The effect of a preoperative subconjunctival injection of dexamethasone on blood-retinal barrier breakdown following scleral buckling retinal detachment surgery: a prospective randomized placebo-controlled double blind clinical trial.
Bali E et al(Netherlands)
Graefes Arch Clin Exp Ophthalmol 248(7): 957-62, 2010
・網膜剥離手術後の血液網膜柵の破綻は増殖性硝子体網膜症(PVR)発症の要因である。
・術前のデキサメタゾンの結膜下注射で術後の血液網膜柵の破綻を阻止できるか検討した。

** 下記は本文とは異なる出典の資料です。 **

(** (C35) Every notification is acknowledged once, whatever it is and whatever happens in its
    handler short of a panic: at once, or, when acknowledgements wait for the handlers, at the end,
    unless the context is over or the application refused a group's change. *)
Theorem notification_acked SynchronousAck ctxDone n s s' : handleNotification SynchronousAck ctxDone n s = (s', Ok tt) ->
  acks s' = acks s ++ (if SynchronousAck && (ctxDone || (bool_decide (attr_string "type" n = Some "w:gp2") && group_refused n (groups s))) then [] else [n]).
Proof.
  unfold handleNotification. intros H. apply stm_bind_inv in H as (s0 & [] & E0 & H).
  assert (groups s0 = groups s /\ acks s0 = acks s ++ (if SynchronousAck then [] else [n])) as [Hg Ha].
  { destruct SynchronousAck; injection E0 as <-; [by rewrite app_nil_r|done]. }
  destruct (read_type n) as [Er Eo]. destruct (attrs.String_ "type" (AttrGetter n)) as [notifType ag]. cbn [snd] in Eo. rewrite Eo in H.
  apply stm_bind_inv in H as (s1 & cancelled & E & H).
  assert (acks s1 = acks s0 /\ cancelled = (bool_decide (attr_string "type" n = Some "w:gp2") && group_refused n (groups s))) as [Ha1 ->].
  { destruct (attr_string "type" n) as [x|].
    - injection Er as <- _. apply route_cancels in E as [-> ->]. rewrite Hg. split; [done|]. f_equal.
      destruct (String.eqb_spec notifType "w:gp2") as [->|Hne]; [done|]. symmetry. apply bool_decide_eq_false_2. congruence.
    - by injection E as <- <-. }
  destruct SynchronousAck; cbn [andb] in H |- *; [|injection H as <-; by rewrite Ha1, Ha].
  destruct ctxDone, (bool_decide _ && _); cbn [negb orb andb] in H |- *; injection H as <-; cbn [add_ack acks]; by rewrite Ha1, Ha, ?app_nil_r.
Qed.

・34例の経強膜内陥手術を行う網膜剥離患者を、術前5-6時間前に0.5mlデキサメタゾン(10mg)と0.5mlのplacebo注射群に二重盲検で振り分けて、1,3,6週後にKOWAのlaser flare photometryで炎症程度を測定した。
・6例がdropout。
・術後1週目では、デキサメタゾン群はプラセボ群に比して48.3%(95%CI=-72.1%~-4.4% p=0.017)のフレア値の低下があった。
・3週目、6週目では有意差はなかった。
・デキサメタゾン(0.5%液:3.8mg/ml)。